In this case I think we can change status to NEW. Do you agree?
Comment 15 Dieter 2023-02-10 06:54:15 UTC
(In reply to Dieter from comment #14)
> Eyal, is is correct, that you agree with Eric, that it is a bug, but
> developer advice is needed to figure out, why it happens?
> In this case I think we can change status to NEW. Do you agree?

cc: Eyal Rozenberg
Comment 16 Eyal Rozenberg 2023-02-10 13:14:41 UTC
(In reply to Eric Bright from comment #0)
> Actual Results:
> As soon as you type the punctuation mark at the end of the English sentence,
> it jumps to the beginning of the English sentence (which is the end of the
> Persian paragraph).
> 
> Expected Results:
> The punctuation mark must stay at the end of the English sentence within the
> Persian paragraph.

No, that's not expected. Unless you somehow indicated the exclamation mark belongs to something LTRish  with the RTL paragraph - it belong at the end of the paragraph. 

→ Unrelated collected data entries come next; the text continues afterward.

(* ===== verification/Demo.v ===== *)
(** * Demo: a small application, to run the model on concrete inputs

    The actors of this application are counters. It instantiates [Sys],
    [Behaviour] and, with the reference channels of [Tokio.Ref], the whole
    runtime; the witnesses of the runtime theorems evaluate it. *)

From S2P Require Import Prelude Tokio Supervisor Runtime Tasks.

Module Demo.

Inductive user :=
| Inc                                (** add one, reply with the new count *)
| Crash                              (** panic *)
| Quit                               (** [ctx.stop()] *)
| Kid (s : SupervisorStrategy)       (** spawn a supervised child *)
| Later (delay : Z)                  (** [ctx.run_later(delay, Inc)] *)
| Attach (items : list (Poll (option nat)))    (** [ctx.add_stream] *)
| Every (period : Z).                (** [ctx.run_interval(period, Inc)] *)

#[global] Instance demo_sys : Sys := {|
  St := nat;
  User := user;
  Rsp := nat;
  Strm := list (Poll (option nat));
  Item := nat;
  stream_poll_next := fun s => match s with [] => ([], Pending) | p :: s => (s, p) end;
|}.

Definition kid_factory (calls : nat) : Factory := FMut (Y := demo_sys) (fun _ => Some 0) calls.

Definition handle_user (n : nat) (u : user) : Prog nat :=
  match u with
  | Inc => Ret (Y := demo_sys) (S n) (S n)
  | Crash => Panic (Y := demo_sys) n
  | Quit => Do (Y := demo_sys) n OpStop (fun _ => Ret n n)
  | Kid s => Do (Y := demo_sys) n (OpSpawnChild (kid_factory 0) s 4) (fun _ => Ret n n)
  | Later delay => Do (Y := demo_sys) n (OpRunLater delay (UserMsg (Y := demo_sys) Inc)) (fun _ => Ret n n)
  | Every period => Do (Y := demo_sys) n (OpRunInterval period (UserMsg (Y := demo_sys) Inc)) (fun _ => Ret n n)
  | Attach items => Do (Y := demo_sys) n (OpAddStream items) (fun _ => Ret n n)
  end.

(** An async increment yields once before it replies. *)
Definition handle_user_async (n : nat) (m : Msg) : Fut :=
  match m with
  | UserMsg Inc => mkFut (Ret n (inr (mkFut (Ret (S n) (inl (S n))))))
  | UserMsg Crash => mkFut (Panic n)
  | _ => mkFut (Ret n (inl n))
  end.

#[global] Instance demo_behaviour : Behaviour := {|
  started := fun n => Ret n tt;
  stopped := fun n => Ret n tt;
  handle := fun n m => match m with UserMsg u => handle_user n u | Terminated _ => Ret n n end;
  handle_async := handle_user_async;
  stream_handle := fun n item => if decide (item = 99) then Panic n else Ret (n + item) tt;
  stream_finished := fun n => Do n OpStop (fun _ => Ret n tt);
|}.

Definition um (u : user) : Msg := UserMsg (Y := demo_sys) u.

(** A system with one counter, polled once: it is parked in [select!]. *)
Definition sys : ActorSystem := mkSystem 0 1.
Definition counter : Addr := mkAddr 2 1%Z 4 3.
Definition boot : list Label := [LNewSystem; LSpawn sys 7 3; LPoll 6].
Definition booted : World := exec_all boot world0.

(** The counter has a supervised child, parked with a crash and an increment queued. *)
Definition kid : Addr := mkAddr 7 2%Z 9 8.
Definition with_kid (s : SupervisorStrategy) : World :=
  exec_all [LTrySend counter (um (Kid s)) false; LPoll 6; LPoll 10;
            LTrySend kid (um Crash) false; LTrySend kid (um Inc) false] booted.
Definition kid_ctx : Context := mkCtx kid (Some 8) 0 [] 11 [].

Definition queue_of (a : Addr) (w : World) : option (list ActorMessage) :=
  mpsc_queue <$> w_chans w !! addr_sender a.

End Demo.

You can, if you like, insert an LRM mark (https://en.wikipedia.org/wiki/Left-to-right_mark) after the exclamation mark; it will then be laid out as part of an LTR sequence - between an English character and another strongly-LTR character, the LRM.

Now, you _could_ argue that the position of the cursor, and the current keyboard layout language (English) suggest that more strong-LTR characters will be added, and the layout should be made as though a "phantom LRM" were present at that position. But this is certainly not a bug, and such a suggestions has significant drawbacks.


See also: 
https://www.unicode.org/reports/tr9/
and specifically the section about resolving embedding levels. It's a long and complicated document though.
Comment 17 Eric Bright 2023-03-02 18:33:41 UTC
Khaled, do you mind if you kindly look into this issue whenever possible, please? I changed the assignee to you Khaled, but feel free to change it back to default if needed (since I don’t know the proper procedure for such assignment).
Comment 18 ⁨خالد حسني⁩ 2023-03-18 17:43:29 UTC
There is no bug here, this is the standard Unicode Bidirectional Text algorithm behavior. If you copy the text to any other application (other than MS Word) you will get the same behavior. MS Word does something non-standard here, but I don’t know if the specifics are documented anywhere.
Comment 19 Eyal Rozenberg 2023-03-18 18:00:53 UTC
Like I said, if you wish to argue against the common, intentional behavior - you can make that argument; but probably a separate bug would be in order, discussing only the general question. You will need to provide motivation, refer to the relevant parts of the UBA, and explain why the benefits outweight the detriments of breaking the custom.